[Dataset entries]
────────────────────────────────────────
(** * SVO frame handler base: lifecycle harness

    A shallow embedding of [svo/frame_handler_base.cpp] (namespace [svo],
    class [FrameHandlerBase]) together with the properties of its stage
    machine, quality gate, failure recovery and structure optimizer.

    The member functions mutate the handler object and call into external
    collaborators (the map, the diagnostics macros, [Point::optimize]).  They
    are embedded as computations in a small state-and-trace monad: the state
    is the handler object, the trace is the ordered list of calls made on the
    collaborators. *)

From Stdlib Require Import ZArith String Lia.
From stdpp Require Import base option list sorting gmap.

(** ** Machine integers

    [size_t] is the unsigned 64-bit type of the LP64 targets, [int] is a
    32-bit two's complement integer.  Values are carried as [Z]; the
    conversions the C++ code performs are written out.  The only mixed
    expression of the file ends in an [int], so its value is the same for
    any width of [size_t] that is a multiple of 32 (see
    [feature_drop_wrap]). *)
Module Int.
Local Open Scope Z_scope.

Definition size_t_bits : Z := 64.
Definition int_bits : Z := 32.

(** Conversion to [size_t]: reduction modulo [2^64]. *)
Definition to_size_t (z : Z) : Z := z mod 2 ^ size_t_bits.

(** Conversion to [int] ([static_cast<int>] and the initialisation of an
    [int] from a wider value): reduction to [[-2^31, 2^31)]. *)
Definition to_int (z : Z) : Z :=
  (z + 2 ^ (int_bits - 1)) mod 2 ^ int_bits - 2 ^ (int_bits - 1).

Definition size_t_range (z : Z) : Prop := 0 <= z < 2 ^ size_t_bits.
End Int.

(** ** Enumerations of [frame_handler_base.h] *)

(** Modelled from the spec: the header declaring [enum Stage] is not part of
    the sources at hand; the enumerators are the four operating stages the
    specification lists, under the names the implementation file uses. *)
Inductive Stage : Set :=
  | STAGE_PAUSED
  | STAGE_FIRST_FRAME
  | STAGE_DEFAULT_FRAME
  | STAGE_RELOCALIZING.

(** Modelled from the spec: [enum TrackingQuality] (Good or Insufficient). *)
Inductive TrackingQuality : Set :=
  | TRACKING_INSUFFICIENT
  | TRACKING_GOOD.

(** Modelled from the spec: [enum UpdateResult] (Normal, Keyframe or
    Failure); the implementation file only names [RESULT_FAILURE]. *)
Inductive UpdateResult : Set :=
  | RESULT_NORMAL
  | RESULT_KEYFRAME
  | RESULT_FAILURE.

#[global] Instance Stage_eq_dec : EqDecision Stage.
Proof. solve_decision. Defined.
#[global] Instance TrackingQuality_eq_dec : EqDecision TrackingQuality.
Proof. solve_decision. Defined.
#[global] Instance UpdateResult_eq_dec : EqDecision UpdateResult.
Proof. solve_decision. Defined.

(** A [double]: only its bit pattern is carried, the harness never inspects
    the timestamp, it forwards it to the trace log. *)
Record double : Set := mk_double { double_bits : Z }.

(** Points live on the heap and are referred to by address. *)
Abbreviation PointPtr := nat.

(** ** The map (external collaborator) *)
Module Map.

(** Modelled from the spec: class [Map] ([svo/map.h]) is not part of the
    sources at hand.  It owns the live points, the lock-guarded collection
    of candidate points and the deferred-deletion queue (the trash). *)
Record t : Set := mk {
  points : list PointPtr;
  candidates : list PointPtr;
  trash : list PointPtr
}.

(** Modelled from the spec: [reset()] drops all points and candidates. *)
Definition reset (m : t) : t :=
  {| points := []; candidates := []; trash := trash m |}.

(** Modelled from the spec: [emptyTrash()] drains the deferred deletions. *)
Definition emptyTrash (m : t) : t :=
  {| points := points m; candidates := candidates m; trash := [] |}.

End Map.

(** ** Configuration (external collaborator)

    Modelled from the spec: [svo/config.h] is not part of the sources at
    hand.  The three accessors are pure reads of process-wide thresholds.
    [qualityMinFts] is printed with [%zu] and compared with a [size_t];
    [maxFts] is an argument of [std::min] together with [num_obs_last_], so
    both are [size_t]; [qualityMaxFtsDrop] is compared with an [int]. *)
Record Config : Set := mkConfig {
  qualityMinFts : Z;
  maxFts : Z;
  qualityMaxFtsDrop : Z
}.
────────────────────────────────────────
Some lines above may hold the word "Inductive"; say how many do, giving nothing besides the number.

= Answer to this exercise =
3